Melville’s story is ironic because instead of Babo being successful, the whites ultimately re-capture the ship and re-enslave the blacks. Rather than a celebration of a likeable character, Melville chooses for Babo to be mutilated to death. The audience, as well as Benito Cereno in the end, is greatly affected by Babo’s tragic end. The narrator describes Babo in the closing paragraphs: “ As for the black–whose brain, not body, had schemed and led the revolt, with the plot–his slight frame, inadequate to that which it held, had at once yielded to the superior muscular strength of his captor, in the boat. What the audience is left to feel is sympathy for Babo – a captured slave who used his intelligence to escape the evils of human bondage.

The Narrative of the Life of Frederick Douglass, Uncle Tom’s Cabin and Benito Cereno all present slavery as an institution that only results in violence and tragedy. Throughout his narrative, Douglass presents the reader with several instances of brutality toward slaves. In Chapter IV, Douglass tells of a murder of slave, Demby, by Mr. Gore. Mr. Gore had whipped Demby and Demby ran into a creek to soothe the afflictions. Demby refused to come out of the creek after being ordered by Mr. Gore, so Mr. Gore shot him in the face. Mr. Gore was not charged with murder and he was still highly respected in the community. Douglass details more murders of slaves committed by slave owners in the same chapter. A Mr.
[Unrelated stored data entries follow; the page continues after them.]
(** [ln] below and above. *)
Lemma ln_le_minus_1 (x : R) : 0 < x → ln x <= x - 1.
Proof.
  intros Hx. pose proof (exp_ineq1_le (ln x)) as H.
  rewrite exp_ln in H by done. lra.
Qed.

Lemma ln_ge_1_minus_inv (x : R) : 0 < x → 1 - / x <= ln x.
Proof.
  intros Hx. pose proof (ln_le_minus_1 (/ x) ltac:(by apply Rinv_0_lt_compat)).
  rewrite ln_Rinv in H by done. lra.
Qed.

(** ** [of_real] *)

Lemma of_real_fin (x : R) :
  F32.tiny < Rabs x → - F32.huge < x < F32.huge → F32.of_real x = F32.Fin x.
Proof.
  intros Ht [Hlo Hhi]. unfold F32.of_real.
  destruct (Rle_dec (Rabs x) F32.tiny); [lra|].
  destruct (Rle_dec F32.huge x); [lra|].
  destruct (Rle_dec x (- F32.huge)); [lra|done].
Qed.

Lemma of_real_pos (x : R) :
  F32.tiny < x < F32.huge → F32.of_real x = F32.Fin x.
Proof.
  intros [Ht Hh]. pose proof tiny_pos. pose proof huge_gt.
  apply of_real_fin; [rewrite Rabs_right; lra|lra].
Qed.

Lemma of_real_zero (x : R) : Rabs x <= F32.tiny → F32.of_real x = F32.Fin 0.
Proof. intros Ht. unfold F32.of_real. by destruct (Rle_dec (Rabs x) F32.tiny). Qed.

Lemma of_real_inf (x : R) : F32.huge <= x → F32.of_real x = F32.PInf.
Proof.
  intros Hh. pose proof tiny_lt. pose proof huge_gt. unfold F32.of_real.
  destruct (Rle_dec (Rabs x) F32.tiny) as [Ht|_].
  - rewrite Rabs_right in Ht; lra.
  - by destruct (Rle_dec F32.huge x).
Qed.
(** ** Ground truths *)

Lemma split_first_Some c l a b : split_first c l = Some (a, b) → l = a ++ c :: b.
Proof.
  revert a. induction l as [|x l IH]; intros a; simpl; [done|].
  destruct (Ascii.eqb_spec x c) as [->|_].
  - by intros [= <- <-].
  - destruct (split_first c l) as [[a' b']|]; [|done].
    intros [= <- <-]. simpl. f_equal. by apply IH.
Qed.

Lemma strip_chars_no_trailing_space l a :
  PyString.strip_chars l ≠ a ++ [" "%char].
Proof.
  unfold PyString.strip_chars. intros Heq.
  apply (f_equal (@rev ascii)) in Heq. rewrite rev_involutive, rev_app_distr in Heq.
  simpl in Heq. revert Heq. generalize (rev (PyString.lstrip_chars l)). intros y.
  induction y as [|c y IH]; simpl; [done|].
  destruct (PyString.is_space c) eqn:Hc; [done|]. intros [= -> _].
  vm_compute in Hc. discriminate Hc.
Qed.

Lemma parse_transcript_line_nonempty line k t :
  parse_transcript_line line = Some (k, t) → t ≠ "".
Proof.
  unfold parse_transcript_line.
  destruct (split_first _ _) as [[key transcript]|] eqn:Hs; [|done].
  intros [= <- <-]. apply split_first_Some in Hs.
  destruct transcript as [|c transcript]; [by apply strip_chars_no_trailing_space in Hs|].
  discriminate.
Qed.

Lemma add_transcript_line_nonempty d line :
  values_nonempty d → values_nonempty (add_transcript_line d line).
Proof.
  intros Hd. unfold add_transcript_line.
  destruct (parse_transcript_line line) as [[key transcript]|] eqn:Hp; [|done].
  intros k t. rewrite lookup_insert. case_decide.
  - intros [= <-]. by apply parse_transcript_line_nonempty in Hp.
  - apply Hd.
Qed.
(** At [MV_SUBPEL_NONE] the entry for magnitude 1 is the sign cost plus
    [class0Cost[0]] alone only when the class symbol 0 costs nothing. *)
Remark magnitude_1_entry_two_terms_iff (mvcost : Z -> Z)
    (mvcomp : nmv_component) :
  0 < CLASS0_SIZE -> 1 <= MV_MAX ->
  let table :=
    build_nmv_component_cost_table mvcost mvcomp MV_SUBPEL_NONE in
  let signCost := av1_cost_tokens_from_cdf (mvcomp sign_cdf) in
  let classCost := av1_cost_tokens_from_cdf (mvcomp classes_cdf) in
  let class0Cost := av1_cost_tokens_from_cdf (mvcomp class0_cdf) in
  table 1 = signCost 0 + class0Cost 0 <-> classCost MV_CLASS_0 = 0.
Proof.
  intros HS HM table signCost classCost class0Cost.
  destruct (cost_table_lookup mvcost mvcomp MV_SUBPEL_NONE 1 ltac:(lia))
    as [Hpos _].
  fold table in Hpos.
  assert (Hmag : magnitude_cost (init_cost_arrays mvcomp MV_SUBPEL_NONE)
                                MV_SUBPEL_NONE 1
                 = classCost MV_CLASS_0 + class0Cost 0).
  { unfold magnitude_cost. change (1 - 1) with 0.
    rewrite get_mv_class_unsaturated by (unfold INT_MAX; lia).
    destruct (Z.gtb_spec MV_SUBPEL_NONE MV_SUBPEL_NONE); [lia|].
    reflexivity. }
  rewrite Hmag in Hpos. cbn [sign_cost init_cost_arrays] in Hpos.
  fold signCost in Hpos. lia.
Qed.

(** ** The joint encoder *)

Lemma mv_joint_vertical_row (diff : MV) :
  mv_joint_vertical (av1_get_mv_joint diff) = negb (row diff =? 0).
Proof.
  unfold av1_get_mv_joint.
  now destruct (row diff =? 0), (col diff =? 0).
Qed.

Lemma mv_joint_horizontal_col (diff : MV) :
  mv_joint_horizontal (av1_get_mv_joint diff) = negb (col diff =? 0).
Proof.
  unfold av1_get_mv_joint.
  now destruct (row diff =? 0), (col diff =? 0).
Qed.

Lemma emits_component_if_nonzero (comp : Z) (mvcomp : nmv_component_ptr)
    (precision : MvSubpelPrecision) :
  emits (if negb (comp =? 0)
         then encode_mv_component comp mvcomp precision
         else mret tt)
        tt
        (if comp =? 0 then []
         else spec_component_symbols mvcomp precision comp).
Proof.
  destruct (Z.eqb_spec comp 0) as [?|Hne]; simpl.
  - apply emits_ret.
  - now apply encode_mv_component_emits.
Qed.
Thomas Lanman killed two of his slaves, “ one of whom he killed with a hatchet, by knocking his brains out. ” The wife of Mr. Giles Hicks killed Douglass’ wife’s cousin, a girl of about fifteen years old. Mrs. Gillis beat the young girl to death with a log of firewood, breaking her nose and breastbone after she failed to wake up after hearing the baby cry which she was to watch after.

A warrant was issued for the arrest of Mrs. Gillis, however it was never served and she was never punished. Under the ownership of Covey, Douglass was whipped numerous times and nearly beaten and worked to death. The conditions Douglass describes are horrendous and unimaginable to the modern reader: “ Mr. Covey gave me a very severe whipping, cutting my back, causing the blood to run, and raising ridges on my flesh as large as my little finger. ” Douglass, after a long time of being abused and mistreated by Covey, had enough, and fought him back one day.

The two fought for nearly two hours in the stable. In the six months after, Covey did not whip Douglass once. Douglass presents plain cruel and obscene instances of violence toward slaves. Contrary to the fictional texts of Benito Cereno and Uncle Tom’s Cabin, Douglass’ narrative is non-fictional. Because the text is non-fictional, Douglass gets an emotional response out of his readers who are appalled by the cruelty of the institution of slavery. The fight between Covey and Douglass shows that slave owners are just as prone to violent attacks as the slaves are.

Neither slave nor slave owner avoids violence or tragedy. This is exactly the case as well in Benito Cereno. The original captain of the San Dominick, Alexandro Aranda, is killed in the slave revolt on the ship. Babo dies in the end and Benito Cereno is left “ broken in body and mind” from the effects of the institution of slavery. Near the end of Uncle Tom’s Cabin, Tom is beaten and “ smote to the ground” by his master Simon Legree. In a sad scene, Tom dies in the arms of George Shelby, who came back to buy back and rescue Tom.

The inherent good Tom is beaten to death and George Shelby loses a dear friend – death and tragedy as a result of slavery. No matter what medium through which we study the history of America, whether it be non-fictional works or fictional works of literature, or film, we are reminded of the cruelties of slavery and the wrongs of racism. Racial categories may never be fluid in the near future, but we can all learn to break free of social constructs and value people for who they are and not just what meets the eye. We must emphasize the tragedy of the mistakes of the past, and make a strong effort not to repeat them.